= Beginning of Section =

(* ===== verification/OptionsOld.v ===== *)
(** * The parsers that options_make replaced (src/config/options.c)

    [set_max_bandwidth] and [set_net_filter] parsed the arguments of -m and -F;
    nothing calls them now, and the directives of the configuration took their
    place.  They stop the program at an error ([die]) where the getters report
    and go on; where the getters succeed, both set the same options. *)

From S2P Require Import Prelude Bytes CStr StringMap CfgFile OptionsT OptionsCfg.

Local Open Scope Z_scope.

Inductive parsed := Died (msg : string) | Parsed (o : options_t).

(** The factor of a unit; any other character counts as 1. *)
Definition old_mult (units : string) : Z :=
  match units with
  | String c EmptyString =>
      if one_of "kK" c then 1024 else if one_of "mM" c then 1024 * 1024
      else if one_of "gG" c then 1024 * 1024 * 1024 else 1
  | _ => 1
  end.

Definition die (msg : string) : option parsed := Some (Died msg).

Definition set_max_bandwidth (arg : string) (o : options_t) : option parsed :=
  let units := skip_set digits arg in
  if 1 <? Z.of_nat (strlen units) then die ("Invalid units" +:+ String NL "")
  else
    let number := take_while (one_of digits) arg in
    if bool_decide (number = EmptyString) then die ("Error reading max bandwidth" +:+ String NL "")
    else Some (Parsed (OptionsT.set_max_bandwidth (swrap 64 (clamp64 (dec_value 0 number) * old_mult units)) o)).

Section inet.
Context (inet_aton : string -> option (list Z)).

Definition set_net_filter (arg : string) (o : options_t) : option parsed :=
  match after_char "/" arg with
  | None => die ("Could not parse net/mask" +:+ String NL "")
  | Some mask =>
      match inet_aton (before_char "/" arg) with
      | None => die ("Invalid network address" +:+ String NL "")
      | Some a =>
          let o := set_netfilternet a o in
          let finish o :=
            Some (Parsed (set_netfilter 1 (set_netfilternet (and_bytes (netfilternet o) (netfiltermask o)) o))) in
          if is_numeric mask then
            let prefix_len := atoi mask in
            if 32 <? prefix_len then die "Invalid netmask"
            else m ← prefix_mask prefix_len; finish (set_netfiltermask m o)
          else
            match inet_aton mask with
            | None => die ("Invalid netmask" +:+ String NL "")
            | Some m => finish (set_netfiltermask m o)
            end
      end
  end.

Lemma old_mult_unit c v : unit_mult c = Some v -> old_mult (String c "") = v.
Proof.
  unfold unit_mult, old_mult. repeat (destruct (one_of _ c); [by intros [= <-]|]).
  destruct (one_of "bB" c); [by intros [= <-]|done].
Qed.

(** The two generations of parsers agree: whenever the directive
    [max-bandwidth] or [net-filter] is accepted (with digits in the rate, and a
    prefix length of at most 32 bits), the old parser of the same text accepts
    it and sets exactly the same options. *)
Theorem old_parsers_agree (uninit : Z) (cfg : config) (m : gmap string string) (o : options_t)
    (rate filter : string) (cfg1 cfg2 : config) (o1 o2 : options_t) :
  sm_rep cfg m -> m !! "max-bandwidth" = Some rate -> m !! "net-filter" = Some filter ->
  options_config_get_bw_rate uninit cfg "max-bandwidth" o = Some (1, cfg1, o1) ->
  take_while (one_of digits) rate <> "" ->
  options_config_get_net_filter inet_aton cfg o = Some (1, cfg2, o2) ->
  (forall mask, after_char "/" filter = Some mask -> is_numeric mask = true -> atoi mask <= 32) ->
  set_max_bandwidth rate o = Some (Parsed o1) /\ set_net_filter filter o = Some (Parsed o2).
Proof.
  intros Hr Hrate Hfilter Hb Hnum Hf Hlen. split.
  - unfold options_config_get_bw_rate in Hb. rewrite (get_string_spec cfg m Hr), Hrate in Hb. cbn [mbind option_bind] in Hb.
    rewrite bool_decide_false in Hb by done. unfold set_max_bandwidth. rewrite (bool_decide_false _ Hnum).
    destruct (skip_set digits rate) as [|c [|]] eqn:Eu; [| |done].
    + by injection Hb as _ <-.
    + destruct (unit_mult c) as [v|] eqn:Ec; [|done]. rewrite (old_mult_unit c v Ec). by injection Hb as _ <-.
  - unfold options_config_get_net_filter in Hf. rewrite (get_string_spec cfg m Hr), Hfilter in Hf.
    cbn [mbind option_bind] in Hf. unfold set_net_filter.
    destruct (after_char "/" filter) as [mask|]; [|done]. destruct (inet_aton (before_char "/" filter)) as [a|]; [|done].
    destruct (is_numeric mask) eqn:En.
    + rewrite (proj2 (Z.ltb_ge _ _) (Hlen mask eq_refl En)) in Hf |- *.
      destruct (prefix_mask (atoi mask)); cbn [mbind option_bind] in *; [|done]. injection Hf as _ <-. by destruct o.
    + destruct (inet_aton mask); [|done]. injection Hf as _ <-. by destruct o.
Qed.
End inet.

Definition demo_old_cfg : config :=
  match config_set_string config_init "max-bandwidth" "10M" with
  | Some cfg => default config_init (config_set_string cfg "net-filter" "10.1.0.0/16")
  | None => config_init
  end.

Definition demo_old_map : gmap string string := <["net-filter" := "10.1.0.0/16"]> (<["max-bandwidth" := "10M"]> ∅).

Lemma demo_old_rep : sm_rep demo_old_cfg demo_old_map.
Proof.
  unfold demo_old_cfg, demo_old_map.
  destruct (config_set_string_spec config_init ∅ "max-bandwidth" "10M" config_init_rep) as (c1 & -> & H1).
  by destruct (config_set_string_spec c1 _ "net-filter" "10.1.0.0/16" H1) as (c2 & -> & H2).
Qed.

Example old_parsers_agree_witness :
  exists o1 o2, set_max_bandwidth "10M" (options_set_defaults None None) = Some (Parsed o1) /\
    set_net_filter demo_aton "10.1.0.0/16" (options_set_defaults None None) = Some (Parsed o2).
Proof.
  do 2 eexists.
  eapply (old_parsers_agree demo_aton 0 demo_old_cfg demo_old_map (options_set_defaults None None) "10M" "10.1.0.0/16").
  - exact demo_old_rep.
  - reflexivity.
  - reflexivity.
  - vm_compute. reflexivity.
  - vm_compute. discriminate.
  - vm_compute. reflexivity.
  - intros mask [= <-] _. vm_compute. discriminate.
Defined.

(** Where they differ: a unit the directive refuses counts as 1 here. *)
Example unknown_unit_accepted :
  set_max_bandwidth "10x" (options_set_defaults None None) =
    Some (Parsed (OptionsT.set_max_bandwidth 10 (options_set_defaults None None))).
Proof. reflexivity. Qed.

= End of Section =

Wherever the line holding "None => config_init" falls in the entries above, copy exactly from it through the line holding "by destruct (config_set_string_spec", inclusive, and add nothing.

TASK SOLUTION:
  | None => config_init
  end.

Definition demo_old_map : gmap string string := <["net-filter" := "10.1.0.0/16"]> (<["max-bandwidth" := "10M"]> ∅).

Lemma demo_old_rep : sm_rep demo_old_cfg demo_old_map.
Proof.
  unfold demo_old_cfg, demo_old_map.
  destruct (config_set_string_spec config_init ∅ "max-bandwidth" "10M" config_init_rep) as (c1 & -> & H1).
  by destruct (config_set_string_spec c1 _ "net-filter" "10.1.0.0/16" H1) as (c2 & -> & H2).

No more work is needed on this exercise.